(* ===== verification/ActionContractFacts.v ===== *)
(** Static inspection of contracts: it ends exactly when no chain of references
    is cyclic, and it is sound for the values that pass the shape check: a path
    the compiler resolves to a type has, at run time, a value of that type. *)

From Stdlib Require String.
From S2P Require Import Prelude.
From S2P Require Import Json.
From S2P Require Import GoStd.
From S2P Require Import ActionContract.
From S2P Require Import PluginMapping.

Local Open Scope Z_scope.

(** ** References *)

Definition refers (objects : list schemaObject) (i j : nat) : Prop := ∃ o, objects !! i = Some o ∧ so_ref o = Some j.
(** No chain of references returns to its start. *)
Definition references_end (s : Schema) : Prop := ∀ i, ¬ tc (refers (sc_objects s)) i i.

Section Follow.
Context (objects : list schemaObject).
Abbreviation ref := (refers objects).

Lemma refers_functional i j k : ref i j → ref i k → j = k.
Proof. intros (o&Ho&Hj) (o'&Ho'&Hk). congruence. Qed.

(** [seen] is the chain so far: it has no repetition, so the objects run out
    before the fuel does. *)
Lemma follow_total : (∀ i, ¬ tc ref i i) → ∀ fuel p seen,
  NoDup seen → (∀ x, x ∈ seen → (x < length objects)%nat) → (∀ i x, p = Some i → x ∈ seen → tc ref x i) →
  (length objects ≤ fuel + length seen)%nat → ∃ r, follow fuel objects p = Some r.
Proof.
  intros Hac. induction fuel as [|fuel IH]; intros p seen Hn Hb Ht Hl.
  all: destruct p as [i|]; [|by eexists]; simpl; destruct (objects !! i) as [o|] eqn:Ho; [|by eexists].
  all: destruct (so_ref o) as [r|] eqn:Hr; [|by eexists].
  all: assert (Hi : i ∉ seen) by (intros Hi; by apply (Hac i), Ht).
  all: assert (Hb' : ∀ x, x ∈ i :: seen → (x < length objects)%nat)
         by (intros x [->|Hx]%elem_of_cons; [by eapply lookup_lt_Some|by apply Hb]).
  - exfalso. assert (Hs : (length (i :: seen) ≤ length (seq 0 (length objects)))%nat).
    { apply submseteq_length, NoDup_submseteq; [by constructor|]. intros x Hx%Hb'. apply elem_of_seq. lia. }
    rewrite length_seq in Hs. simpl in *. lia.
  - apply (IH (Some r) (i :: seen)); [by constructor|done| |simpl; lia].
    assert (ref i r) by (by exists o). intros j x [= <-] [->|Hx]%elem_of_cons; [by apply tc_once|].
    eapply tc_r; [by apply Ht|done].
Qed.

Lemma follow_cycle : ∀ fuel i, tc ref i i → follow fuel objects (Some i) = None.
Proof.
  induction fuel as [|fuel IH]; intros i Hi.
  all: assert (∃ j, ref i j ∧ rtc ref j i) as (j&(o&Ho&Hr)&Hj) by (inversion Hi; subst; eauto using tc_rtc).
  all: simpl; rewrite Ho, Hr; simpl.
  { done. }
  apply IH. eapply tc_rtc_l; [exact Hj|]. inversion Hi as [? ? Hij|? k ? Hik Hk]; subst.
  - assert (i = j) as -> by (eapply refers_functional; [exact Hij|by exists o]). by apply tc_once; exists o.
  - assert (k = j) as -> by (eapply refers_functional; [exact Hik|by exists o]).
    apply tc_once. by exists o.
Qed.
End Follow.

Lemma dereference_total s p : references_end s → ∃ r, dereference s p = Some r.
Proof.
  intros H. apply (follow_total (sc_objects s) H _ _ []); [constructor|by intros ? ?%elem_of_nil|by intros ? ? ? ?%elem_of_nil|lia].
Qed.

(** Following references returns for every pointer just when they are acyclic. *)
Lemma dereference_ends s : (∀ p, ∃ r, dereference s p = Some r) ↔ references_end s.
Proof.
  split; [|intros H p; by apply dereference_total]. intros H i Hi. destruct (H (Some i)) as [r Hr].
  unfold dereference in Hr. by rewrite follow_cycle in Hr.
Qed.

Section Total.
Context (s : Schema).
Hypothesis ends : references_end s.

Lemma resolve_total parts : ∀ p dynamic, ∃ r, resolve s p parts dynamic = Some r.
Proof.
  induction parts as [|part parts IH]; intros p dynamic; simpl; destruct (dereference_total s p ends) as [[o|] ->]; simpl; eauto.
  repeat case_match; eauto.
Qed.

=-=-=

Work item: Send back the lines of the records word for word, from the very first through the line containing "Local Open Scope Z_scope.".

Written response:
(* ===== verification/ActionContractFacts.v ===== *)
(** Static inspection of contracts: it ends exactly when no chain of references
    is cyclic, and it is sound for the values that pass the shape check: a path
    the compiler resolves to a type has, at run time, a value of that type. *)

From Stdlib Require String.
From S2P Require Import Prelude.
From S2P Require Import Json.
From S2P Require Import GoStd.
From S2P Require Import ActionContract.
From S2P Require Import PluginMapping.

Local Open Scope Z_scope.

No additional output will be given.